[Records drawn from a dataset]

>>>>>

(* ------------------------------------------------------------------ *)
(** ** pandas frames *)

Module Frame.

Inductive dtype := DBool | DInt | DFloat | DObject.

(** A cell: a number, a string, a Python bool, or a missing value (NaN). *)
Inductive cell := CNum (z : Z) | CStr (s : string) | CBool (b : bool) | CNaN.

Global Instance cell_eq_dec : EqDecision cell.
Proof. solve_decision. Defined.

Record column := mkcol { cname : string; cdtype : dtype; cells : list cell }.

(** A [DataFrame], column-major: its index (of keys [K]), the index's name
    and its columns, each holding one cell per index entry. *)
Record frame (K : Type) := mkframe {
  index : list K;
  iname : option string;
  columns : list column
}.
Arguments mkframe {K} index iname columns.
Arguments index {K} f.
Arguments iname {K} f.
Arguments columns {K} f.

Definition col_names {K} (df : frame K) : list string := map cname (columns df).

Definition with_columns {K} (df : frame K) (cs : list column) : frame K :=
  mkframe (index df) (iname df) cs.

(** [df.drop(names, axis=1)]: [KeyError] if a name is not a column. *)
Definition drop_cols {K} (names : list string) (df : frame K) : pyres (frame K) :=
  match list_find (fun n => n ∉ col_names df) names with
  | Some (_, n) => Raise (KeyError n)
  | None => Ok (with_columns df (List.filter (fun c => negb (mem (cname c) names)) (columns df)))
  end.

(** [df[names]]: the columns of each name, in the order of [names]. *)
Definition select_cols {K} (names : list string) (df : frame K) : pyres (frame K) :=
  match list_find (fun n => n ∉ col_names df) names with
  | Some (_, n) => Raise (KeyError n)
  | None => Ok (with_columns df
                 (flat_map (fun n => List.filter (fun c => String.eqb (cname c) n) (columns df)) names))
  end.

(** [df.eq(s).any(axis=0)] for one column. *)
Definition eq_any (s : string) (c : column) : bool :=
  existsb (fun x => bool_decide (x = CStr s)) (cells c).

Definition is_bool_dtype (c : column) : bool :=
  match cdtype c with DBool => true | _ => false end.

(** Row [i] of a frame (numpy positional access). *)
Definition row_at {K} (df : frame K) (i : nat) : list cell :=
  map (fun c => nth i (cells c) CNaN) (columns df).

(** Position of a key in the index ([Index.get_loc] on a unique index). *)
Definition get_loc (k : string) (idx : list string) : option nat :=
  fst <$> list_find (fun x => x = k) idx.

(** The row labelled [k], if any. *)
Definition row_of (df : frame string) (k : string) : option (list cell) :=
  row_at df <$> get_loc k (index df).

(** [df.reindex(new)]: rows looked up by label, missing labels give NaN. *)
Definition reindex (df : frame string) (new : list string) : frame string :=
  mkframe new (iname df)
    (map (fun c => mkcol (cname c) (cdtype c)
                     (map (fun k => match get_loc k (index df) with
                                    | Some i => nth i (cells c) CNaN
                                    | None => CNaN
                                    end) new))
         (columns df)).

(** Python's string order (code points; the model's strings are ASCII). *)
Definition str_le (a b : string) : Prop := String.leb a b = true.
Global Instance str_le_dec : RelDecision str_le.
Proof. intros a b. unfold str_le. apply _. Defined.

<<<<<

[TASK] Search the entries above for "Proof". Return every line that has it.

[EXERCISE SOLUTION]
Proof. solve_decision. Defined.
Proof. intros a b. unfold str_le. apply _. Defined.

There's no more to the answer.